Exploring Plitvice Lakes via Google Earth is also recommended!

Get to know the island of Krk

Krk360.com is an ingenious site – set over a large map of Krk Town, there are numerous places to visit via 360º panoramas. Explore a number of beaches, the main promenade, sights (churches, the Cathedral, the bell tower) restaurants and even the public library!

“Sample” some Croatian wine

If you’re never visited a winery in Croatia, why not drop by the Vuglec Breg winery in the Zagorje region, north of Zagreb. Set in lush green countryside, you definitely have to visit the wine cellar (and in real life too, one day, to sample their wines!) as well as the wonderful viewpoints.

Explore a Croatian castle

Trakoscan Castle (also in the Zagorje region, close to the border with Slovenia) is one of the most impressive of Croatia’s castles. Built in the 13th century as a fortress for monitoring the local road, the castle was nationalised in 1944 and has been operating as a museum since 1954. This walkthrough tour is absolutely wonderful, giving you a near-real-life experience.

Trakoscan Castle
The impressive Trakoscan Castle

Visit one of Croatia’s most famous sights

One of the most famous symbols of Croatia is Zagreb‘s Cathedral. This virtual tour gives you the opportunity to explore the Cathedral in peace and quiet…as perhaps it should be.

Photos of Zagreb - Zagreb Cathedral
Zagreb Cathedral – sadly, the top part of one of its spires broke off in the recent (March 2020) earthquake

Where will you stay? In a hotel? Campsite?

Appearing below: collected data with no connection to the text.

(* ===== verification/WireSequence.v ===== *)
(** * WireSequence: the sequence numbers of a subscription are accounted for

    The observer sees the numbers of all subscriptions interleaved, in whatever order the
    transport delivers them.  For each subscription, the numbers it accepts and the numbers
    it reports as missing make up exactly the interval from the first to the last. *)

From S2P Require Import Prelude MarketTypes WireTypes Wire.

Module WireSequence.
Import SidSequenceObserver.

Definition observe_step (acc : list (Z * SequenceObservation) * observer) (x : Z * Z) : list (Z * SequenceObservation) * observer :=
  let '(seen, o) := acc in let '(r, o') := observe x.1 x.2 o in (seen ++ [(x.1, r)], o').

(** The observations of a list of subscription and sequence numbers, and the observer after. *)
Definition observe_all (l : list (Z * Z)) (o : observer) : list (Z * SequenceObservation) * observer := foldl observe_step ([], o) l.

Definition heard (sid : Z) (seen : list (Z * SequenceObservation)) : list SequenceObservation :=
  omap (λ x, if x.1 =? sid then Some x.2 else None) seen.

Definition is_new (r : SequenceObservation) : bool :=
  match so_code r with kFIRST | kCONTIGUOUS | kGAP => true | _ => false end.
Definition accepted (rs : list SequenceObservation) : list Z := omap (λ r, if is_new r then Some (so_observed_sequence r) else None) rs.

(** The numbers that a reported gap says were not delivered. *)
Definition gap_numbers (r : SequenceObservation) : list Z :=
  match so_code r with
  | kGAP => seqZ (so_expected_sequence r) (so_observed_sequence r - so_expected_sequence r)
  | _ => []
  end.
Definition missing (rs : list SequenceObservation) : list Z := rs ≫= gap_numbers.

Lemma observe_all_snoc l x o : observe_all (l ++ [x]) o = observe_step (observe_all l o) x.
Proof. unfold observe_all. by rewrite foldl_snoc. Qed.

Lemma heard_snoc sid seen x : heard sid (seen ++ [x]) = heard sid seen ++ (if x.1 =? sid then [x.2] else []).
Proof. unfold heard. rewrite omap_app. cbn. by destruct (x.1 =? sid). Qed.

Lemma accepted_snoc rs r : accepted (rs ++ [r]) = accepted rs ++ (if is_new r then [so_observed_sequence r] else []).
Proof. unfold accepted. rewrite omap_app. cbn. by destruct (is_new r). Qed.

Lemma missing_snoc rs r : missing (rs ++ [r]) = missing rs ++ gap_numbers r.
Proof. unfold missing. rewrite bind_app. cbn. by rewrite app_nil_r. Qed.

(** The account of one subscription, whose last accepted number is [last]. *)
Definition account (channel : KalshiMarketDataChannel) (rs : list SequenceObservation) (last : option Z) : Prop :=
  Forall (λ r, so_channel r = Some channel) rs ∧
  match last with
  | None => rs = []
  | Some last => ∃ first, head (accepted rs) = Some first ∧ is_u64 last ∧ StronglySorted Z.lt (accepted rs) ∧
      accepted rs ++ missing rs ≡ₚ seqZ first (last - first + 1) ∧ first ≤ last ∧
      Forall (λ r, is_new r = false → so_observed_sequence r ≤ last) rs
  end.

Lemma head_snoc {A} (l1 l2 : list A) x : head l1 = Some x → head (l1 ++ l2) = Some x.
Proof. by destruct l1. Qed.

Lemma sorted_snoc l x : StronglySorted Z.lt l → Forall (λ y, y < x) l → StronglySorted Z.lt (l ++ [x]).
Proof. induction 1; intros Hf; cbn; [by repeat constructor|]. apply Forall_cons in Hf as [? ?]. constructor; [auto|]. apply Forall_app. auto. Qed.

(** Accepting a number beyond the last one, with the numbers skipped reported. *)
Lemma account_extend channel rs last r : account channel rs (Some last) → so_channel r = Some channel → is_new r = true →
  last < so_observed_sequence r → is_u64 (so_observed_sequence r) →
  gap_numbers r = seqZ (last + 1) (so_observed_sequence r - last - 1) → account channel (rs ++ [r]) (Some (so_observed_sequence r)).
Proof.
  intros [Hch (first & Hh & Hu & Hs & Hp & Hf & Ho)] Hc Hn Hlt Hu' Hg. split; [by apply Forall_app; split; [|constructor]|].
  exists first. rewrite accepted_snoc, missing_snoc, Hn, Hg. split_and!; [by apply head_snoc|done| | |lia|].
  - apply sorted_snoc; [done|]. apply Forall_forall. intros y Hy.
    assert (y ∈ seqZ first (last - first + 1)) as Hy' by (rewrite <- Hp; apply elem_of_app; by left). apply elem_of_seqZ in Hy'. lia.
  - rewrite (Permutation_app_comm (accepted rs)). rewrite <- app_assoc, (app_assoc (accepted rs)), Hp.
    replace (so_observed_sequence r - first + 1) with ((last - first + 1) + ((so_observed_sequence r - last - 1) + 1)) by lia.
    rewrite (seqZ_app first (last - first + 1)), (seqZ_app (first + _)) by lia. replace (first + (last - first + 1)) with (last + 1) by lia.
    replace (last + 1 + (so_observed_sequence r - last - 1)) with (so_observed_sequence r) by lia.
    rewrite (seqZ_cons (so_observed_sequence r) 1), (seqZ_nil (Z.succ _)) by lia. by rewrite Permutation_app_comm, <- app_assoc.
  - apply Forall_app. split; [eapply Forall_impl; [exact Ho|]; cbn; intros y H Hy; specialize (H Hy); lia|constructor; [congruence|done]].
Qed.

Lemma account_reject channel rs last r : account channel rs (Some last) → so_channel r = Some channel → is_new r = false →
  so_observed_sequence r ≤ last → gap_numbers r = [] → account channel (rs ++ [r]) (Some last).
Proof.
  intros [Hch (first & Hh & Hu & Hs & Hp & Hf & Ho)] Hc Hn Hle Hg. split; [by apply Forall_app; split; [|constructor]|].
  exists first. rewrite accepted_snoc, missing_snoc, Hn, Hg, !app_nil_r. split_and!; try done. apply Forall_app. split; [done|by constructor].
Qed.

Lemma observe_other sid sid' sequence o : sid ≠ sid' → (observe sid' sequence o).2 !! sid = o !! sid.
Proof. intros Hne. unfold observe. destruct (o !! sid') as [st|]; [|done]. cbv zeta.
  destruct (as_last_sequence st) as [p|]; [|by apply lookup_insert_ne].
  destruct (sequence =? p); [done|]. destruct (negb _ && _); [by apply lookup_insert_ne|]. destruct (p <? sequence); [by apply lookup_insert_ne|done]. Qed.

(** One observation keeps the account of its subscription. *)
Lemma observe_account sid sequence o channel last rs : o !! sid = Some (mkActiveSidState channel last) → is_u64 sequence → account channel rs last →
  ∃ last', (observe sid sequence o).2 !! sid = Some (mkActiveSidState channel last') ∧ account channel (rs ++ [(observe sid sequence o).1]) last'.
Proof.
  intros Hs Hu Ha. unfold observe. rewrite Hs. cbn [as_last_sequence as_channel]. destruct last as [previous|].
  2: { destruct Ha as [_ ->]. exists (Some sequence). cbn [fst snd]. rewrite lookup_insert_eq. split; [done|]. split; [by repeat constructor|]. exists sequence.
       unfold accepted, missing. cbn. replace (sequence - sequence + 1) with 1 by lia. rewrite (seqZ_cons sequence 1), (seqZ_nil (Z.succ _)) by lia.
       split_and!; [done|done|by repeat constructor|done|lia|]. by repeat constructor. }
  assert (is_u64 previous) as Hp by (destruct Ha as [_ (? & _ & ? & _)]; done). unfold is_u64 in *. cbn [fst snd].
  destruct (Z.eqb_spec sequence previous) as [->|Hne]; [exists (Some previous); cbn; split; [done|by apply account_reject]|].
  destruct (Z.eqb_spec previous U64_MAX) as [E|Hm]; cbn [negb andb].
  - rewrite (proj2 (Z.ltb_ge _ _)) by lia. exists (Some previous). cbn. split; [done|]. apply account_reject; try done. cbn. lia.
  - rewrite u64_id by (unfold is_u64; lia). destruct (Z.eqb_spec sequence (previous + 1)) as [->|Hc]; cbn [fst snd].
    { exists (Some (previous + 1)). rewrite lookup_insert_eq. split; [done|]. apply (account_extend _ _ previous); try done; cbn; [lia|].
      by rewrite seqZ_nil by lia. }
    destruct (Z.ltb_spec previous sequence) as [Hlt|Hge]; cbn [fst snd].
    + exists (Some sequence). rewrite lookup_insert_eq. split; [done|]. apply (account_extend _ _ previous); try done. cbn. f_equal. lia.
    + exists (Some previous). split; [done|]. apply account_reject; try done.
Qed.

(** Whatever numbers of whatever subscriptions are observed, in whatever order: for a
    subscription the numbers accepted are strictly increasing, and together with the numbers
    reported missing by its gaps they are exactly the interval from the first number to the
    last, each once; every number refused as duplicate or stale lies at or below the last.
    So no number is skipped unreported, and none is reported that was accepted. *)
Theorem sequence_gaps_account sid channel l o : o !! sid = Some (mkActiveSidState channel None) → Forall (λ x, is_u64 x.2) l →
  ∃ last, (observe_all l o).2 !! sid = Some (mkActiveSidState channel last) ∧ account channel (heard sid (observe_all l o).1) last.
Proof.
  intros Ho. induction l as [|x l IH] using rev_ind; intros Hl; [by exists None|]. apply Forall_app in Hl as [Hl Hx].
  apply Forall_cons in Hx as [Hx _]. destruct (IH Hl) as (last & Hs & Ha). rewrite observe_all_snoc.
  unfold observe_step. destruct (observe_all l o) as [seen o1]. cbn [fst snd] in *. destruct (Z.eqb_spec x.1 sid) as [<-|Hne].
  - destruct (observe_account x.1 x.2 o1 channel last (heard x.1 seen) Hs Hx Ha) as (last' & H1 & H2).
    destruct (observe x.1 x.2 o1) as [r o']. exists last'. cbn [fst snd] in *. rewrite heard_snoc. cbn [fst snd]. by rewrite Z.eqb_refl.
  - pose proof (observe_other sid x.1 x.2 o1 ltac:(done)) as H1. destruct (observe x.1 x.2 o1) as [r o']. exists last. cbn [fst snd] in *.
    rewrite heard_snoc. cbn [fst snd]. rewrite (proj2 (Z.eqb_neq _ _)), app_nil_r by done. by rewrite H1.
Qed.

(** Two subscriptions; number 12 of the first is lost, 11 comes twice. *)
Definition demo_numbers : list (Z * Z) := [(1, 10); (2, 500); (1, 11); (1, 11); (1, 13); (2, 501); (1, 9)].
Definition demo_observer : observer := activate 1 kCH_ORDERBOOK_DELTA (activate 2 kCH_TRADE ∅).

Lemma sequence_gaps_account_witness : ∃ last, (observe_all demo_numbers demo_observer).2 !! 1 = Some (mkActiveSidState kCH_ORDERBOOK_DELTA last) ∧
  account kCH_ORDERBOOK_DELTA (heard 1 (observe_all demo_numbers demo_observer).1) last.
Proof.
  apply (sequence_gaps_account 1 kCH_ORDERBOOK_DELTA demo_numbers demo_observer); [vm_compute; reflexivity|].
  repeat (apply Forall_cons; split; [unfold is_u64; cbn; lia|]). apply Forall_nil_2.
Defined.

Lemma demo_account : accepted (heard 1 (observe_all demo_numbers demo_observer).1) = [10; 11; 13] ∧
  missing (heard 1 (observe_all demo_numbers demo_observer).1) = [12].
Proof. vm_compute. split; reflexivity. Qed.
End WireSequence.
Lemma send_frame_spec channel handle envelope route ingress s : wi_pending_integrity_barrier s = None →
  wp (send_frame clk channel handle envelope route ingress) (λ _ s', ∃ h, stands_for envelope route (universe_version s) (MsgFrame h) ∧
    if (q_push (MsgFrame h) (wi_router_queue s)).1
    then stream s' = stream s ++ [MsgFrame h] ∧ dropped s' = dropped s ∧ refused s' = refused s
    else ∃ rest, stream s' = stream s ++ rest ∧ lost_rest envelope route (universe_version s) rest ∧ refused s' = bump (refused s)) s.
Proof.
  intros Hp. unfold send_frame. wp_steps. unfold wire_now_ns, wp at 1. cbn [fst snd]. wp_step.
  match goal with |- wp _ _ ?s1 => assert (route_view s1 = route_view s) as E0 by done end.
  eapply wp_view; [rel_auto|]. intros _ s1 E1. rewrite E0 in E1. clear E0. apply view_facts in E1 as (V1 & V2 & V3 & V4 & V5 & V6 & V7).
  match goal with |- context [push_router (MsgFrame ?x)] => set (h := x) end.
  assert (stands_for envelope route (universe_version s) (MsgFrame h)) as Hh by (unfold h; by case_match). clearbody h.
  wp_step. eapply wp_mono; [apply push_router_spec; congruence|]. cbv beta. intros ok s2 (-> & E2 & E3 & E4 & E5 & E6 & E7 & E8). rewrite V1 in *.
  destruct (q_push (MsgFrame h) (wi_router_queue s)).1 eqn:Eok; cbn [negb].
  - skip_view. wp_step. eapply wp_view; [case_match; rel_auto|]. intros _ s4 E9. rewrite H in E9. apply view_facts in E9 as (W1 & W2 & W3 & W4 & W5 & W6 & W7).
    unfold tally. wp_step. exists h. split; [exact Hh|]. rewrite Eok. split_and!; [|transitivity (dropped s4); [done|congruence]|transitivity (refused s4); [done|congruence]].
    transitivity (stream s4); [done|]. by rewrite W3, E4, V3.
  - rewrite app_nil_r in E4. unfold tally at 1. wp_step. wp_step. wp_step. eapply wp_view; [rel_auto|]. intros _ s3 E9.
    wp_step. eapply wp_mono; [apply deliver_spec|]. cbv beta. intros _ s4 (F1 & F2 & F3).
    apply view_facts in E9 as (W1 & W2 & W3 & W4 & W5 & W6 & W7). apply path_stream in F1 as [G1 G2].
    assert (wi_pending_integrity_barrier s4 = None ∧ stream s4 = stream s ∧ universe_version s4 = universe_version s ∧ refused s4 = bump (refused s)) as (X1 & X2 & X3 & X4).
    { split_and!; [rewrite G2, W2; exact E3|rewrite G1, W3; by rewrite <- V3, <- E4|rewrite (routing_version _ _ F2), W5; transitivity (universe_version s2); [done|by rewrite (routing_version _ _ E5)]|].
      rewrite F3, W7. transitivity (bump (refused s2)); [done|congruence]. }
    eapply wp_mono; [by apply lose_frame_spec|]. cbv beta. intros _ s5 (rest & Y1 & Y2 & Y3 & Y4). exists h. split; [exact Hh|]. rewrite Eok.
    exists rest. rewrite Y1, Y4, X2, X4. rewrite X3 in Y2. done.
Qed.

(** *** Slots *)

(** Every free slot is a slot: enough for the handle of an acquired slot to be live. *)
Definition slots_ok (p : Pool.FramePool) : Prop :=
  length (Pool.frames_ p) = length (Pool.in_use_ p) ∧ length (Pool.generations_ p) = length (Pool.in_use_ p) ∧
  Forall (λ slot, (slot < length (Pool.in_use_ p))%nat) (Pool.free_slots_ p).

Lemma wf_slots p : Pool.pool_wf p → slots_ok p.
Proof.
  intros [Hc Hf Hg Hu Hnd Hfree Hgr]. split; [congruence|]. split; [congruence|]. apply Forall_forall. intros slot H%Hfree. by eapply lookup_lt_Some.
Qed.

Lemma recycle_slots h p : slots_ok p → slots_ok (Pool.recycle h p).2.
Proof.
  unfold Pool.recycle, Pool.is_live_handle. intros (H1 & H2 & H3). destruct (_ <=? _); [done|].
  destruct (Pool.in_use_ p !! _) as [[]|] eqn:E; try done. destruct (Pool.generations_ p !! _); [|done]. destruct (_ =? _); [|done].
  unfold slots_ok. cbn. rewrite length_alter, length_insert. split; [done|]. split; [done|]. constructor; [by eapply lookup_lt_Some|done].
Qed.

Lemma acquire_live p h p' : slots_ok p → Pool.try_acquire kFrameParserPadding p = (Some h, p') → Pool.is_live_handle p' h = true.
Proof.
  unfold Pool.try_acquire. intros (H1 & H2 & H3). destruct (Pool.free_slots_ p) as [|slot rest]; [done|]. apply Forall_cons in H3 as [Hs _]. intros [= <- <-].
  unfold Pool.is_live_handle. cbn. rewrite length_insert, (proj2 (Z.leb_gt _ _)), Nat2Z.id, list_lookup_insert_eq by lia.
  destruct (lookup_lt_is_Some_2 (Pool.generations_ p) slot ltac:(lia)) as [g ->]. cbn. apply Z.eqb_refl.
Qed.

Lemma slots_drain : rel (keeps (λ s, slots_ok (wi_frame_pool s))) drain_recycle_queues.
Proof.
  assert (∀ h, rel (keeps (λ s : WireState, slots_ok (wi_frame_pool s))) (on_pool (Pool.recycle h))) as Hr.
  { intros h s H. unfold on_pool. pose proof (recycle_slots h _ H). by destruct (Pool.recycle h _). }
  assert (∀ i, rel (keeps (λ s : WireState, slots_ok (wi_frame_pool s))) (pop_recycled i)) as Hp.
  { intros i s. unfold pop_recycled, keeps. by repeat case_match. }
  assert (∀ f, rel (keeps (λ s : WireState, slots_ok (wi_frame_pool s))) (tally f)) as Ht by (intros f s; exact id).
  assert (∀ n a b, rel (keeps (λ s : WireState, slots_ok (wi_frame_pool s))) (recycle_loop n a b)) as Hl.
  { intros n. induction n as [|n IH]; intros a b; cbn [recycle_loop]; repeat first [apply Hr | apply Hp | apply Ht | apply IH | rel_step | intros s; exact id]. }
  unfold drain_recycle_queues. repeat first [apply Hl | rel_step].
Qed.

(** A slot is not acquired only when none was free, and can be written unless the pool is broken. *)
Lemma acquire_spec s : wp (acquire_slot kFrameParserPadding) (λ acquired s',
  match acquired with
  | None => Pool.available (wi_frame_pool s) = 0%nat
  | Some h => Pool.pool_wf (wi_frame_pool s) → Pool.is_live_handle (wi_frame_pool s') h = true
  end) s.
Proof.
  unfold acquire_slot. wp_step. unfold on_pool at 1, wp at 1. destruct (Pool.try_acquire kFrameParserPadding (wi_frame_pool s)) as [[h|] p] eqn:E; cbn [fst snd].
  - wp_step. cbn. intros Hwf%wf_slots. by eapply acquire_live.
  - assert (Pool.available (wi_frame_pool s) = 0%nat ∧ p = wi_frame_pool s) as [Ha ->].
    { unfold Pool.try_acquire, Pool.available in *. destruct (Pool.free_slots_ (wi_frame_pool s)); [|done]. by injection E. }
    wp_step. eapply wp_rel; [apply slots_drain|]. intros _ s1 Hk. unfold on_pool, wp.
    destruct (Pool.try_acquire kFrameParserPadding (wi_frame_pool s1)) as [[h|] p1] eqn:E1; cbn [fst snd]; [|done].
    intros Hwf%wf_slots. eapply acquire_live; [|exact E1]. by apply Hk.
Qed.

Lemma publish_routed_spec payload channel envelope route ingress s : wi_pending_integrity_barrier s = None →
  wp (publish_routed kFrameParserPadding clk payload channel envelope route ingress) (λ _ s', ∃ rest, stream s' = stream s ++ rest ∧
    routed envelope route s (wi_router_queue s) s' rest) s.
Proof.
  intros Hp. unfold publish_routed, routed. wp_step.
  eapply (wp_mono _ (λ a s1, _ ∧ route_view s1 = route_view s)); [apply wp_and; [apply acquire_spec|apply wp_view; [rel_auto|done]]|]. cbv beta.
  intros [handle|] s1 [Ha E1].
  - wp_step. eapply (wp_rel (same (λ s, (route_view s, wi_frame_pool s)))); [unfold update_capacity_high_water; rel_auto|].
    intros _ s2 [E2 Ep]%pair_eq. cbn in Ep. rewrite E1 in E2. wp_step. unfold on_pool at 1, wp at 1. rewrite Ep.
    destruct (Pool.write_frame handle _ (wi_frame_pool s1)) as [written p] eqn:Ew. cbn [fst snd].
    set (s3 := s2 ⟪ wi_frame_pool := p ⟫). assert (route_view s3 = route_view s) as E3 by exact E2. clearbody s3.
    destruct written.
    + pose proof (view_facts _ _ E3) as (V1 & V2 & V3 & V4 & V5 & V6 & V7). eapply wp_mono; [apply send_frame_spec; congruence|]. cbv beta.
      intros _ s' (h & Hh & H). rewrite V1, V3, V5, V6, V7 in *. destruct (q_push (MsgFrame h) (wi_router_queue s)).1 eqn:Eq.
      * destruct H as (H1 & H2 & H3). exists [MsgFrame h]. split; [done|]. left. by exists h.
      * destruct H as (rest & H1 & H2 & H3). exists rest. split; [done|]. right. split; [done|]. right. by exists h.
    + assert (¬ Pool.pool_wf (wi_frame_pool s)) as Hbad. { intros Hwf%Ha. unfold Pool.write_frame in Ew. by rewrite Hwf in Ew. }
      unfold tally. wp_step. wp_step. wp_step. eapply wp_view; [rel_auto|]. intros _ s4 E4.
      set (s5 := s3 ⟪ wi_telemetry ::= _ ⟫) in E4. pose proof (view_facts _ _ E3) as (V1 & V2 & V3 & V4 & V5 & V6 & V7).
      eapply wp_mono; [apply (lost_view _ _ _ _ s5 s4); [by transitivity (wi_pending_integrity_barrier s3); [|congruence]|exact E4]|]. cbv beta.
      intros _ s' (rest & H1 & H2 & H3 & H4). exists rest. split; [rewrite H1; by transitivity (stream s3 ++ rest); [|by rewrite V3]|].
      right. split; [rewrite <- V5; exact H2|]. left. split; [by right|]. rewrite H3. transitivity (bump (dropped s3)); [done|by rewrite V6].
  - unfold tally. wp_step. wp_step. set (s5 := s1 ⟪ wi_telemetry ::= _ ⟫). pose proof (view_facts _ _ E1) as (V1 & V2 & V3 & V4 & V5 & V6 & V7).
    eapply wp_mono; [apply (lost_view _ _ _ _ s5 s5); [by transitivity (wi_pending_integrity_barrier s1); [|congruence]|done]|]. cbv beta.
    intros _ s' (rest & H1 & H2 & H3 & H4). exists rest. split; [rewrite H1; by transitivity (stream s1 ++ rest); [|by rewrite V3]|].
    right. split; [rewrite <- V5; exact H2|]. left. split; [by left|]. rewrite H3. transitivity (bump (dropped s1)); [done|by rewrite V6].
Qed.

A number of accommodation options in Croatia offer virtual tours of their premises. One of these is the sumptuous Grand Hotel Park in Rovinj. You start off “hovering” above the town on a beautifully sunny day; you then swoop down to the hotel. Enter, take the lift up to the reception and take a nosy around the restaurant and bar (hop out onto the balcony for that famous view of Rovinj!) and then take a look at the different room types. I’ll take a suite, thanks! 😎

The Esplanade Hotel in Zagreb has a similar tour. This famous hotel, first opened in 1925, is housed in a stunning, rather imposing building close to the main train station in the city. And for good reason – the hotel was constructed as a stop off point for those travelling on the Orient Express. The five star hotel has been one of the country’s top hotels for many years – and still is today – and has been a place to stay for all sorts of dignitaries and celebrities. Head into the amazing reception – where there’s even an open bottle of champagne waiting (!) – and check out the lounge areas as well as the stunning Emerald Ballroom (especially so in its wedding setting!). Finally, don’t forget to take a look at the gorgeous rooms.

If camping is more your thing, why not check out the facilities of Camp Cikat on the island of Losinj on its virtual tour. You’ll certainly wish you were there on a beautifully sunny day!

See what’s happening on Split’s normally bustling Riva

Unfortunately, the answer is not much! To round off this guide, we thought we’d return to a view of the sparkling Adriatic sea with a webcam set over Split‘s famous Riva (the promenade by the sea). Nowhere near as populated as normal – just a few pedestrians and the odd cyclist or two; all of the popular cafes are firmly shut – we hope this lovely street returns to full force soon.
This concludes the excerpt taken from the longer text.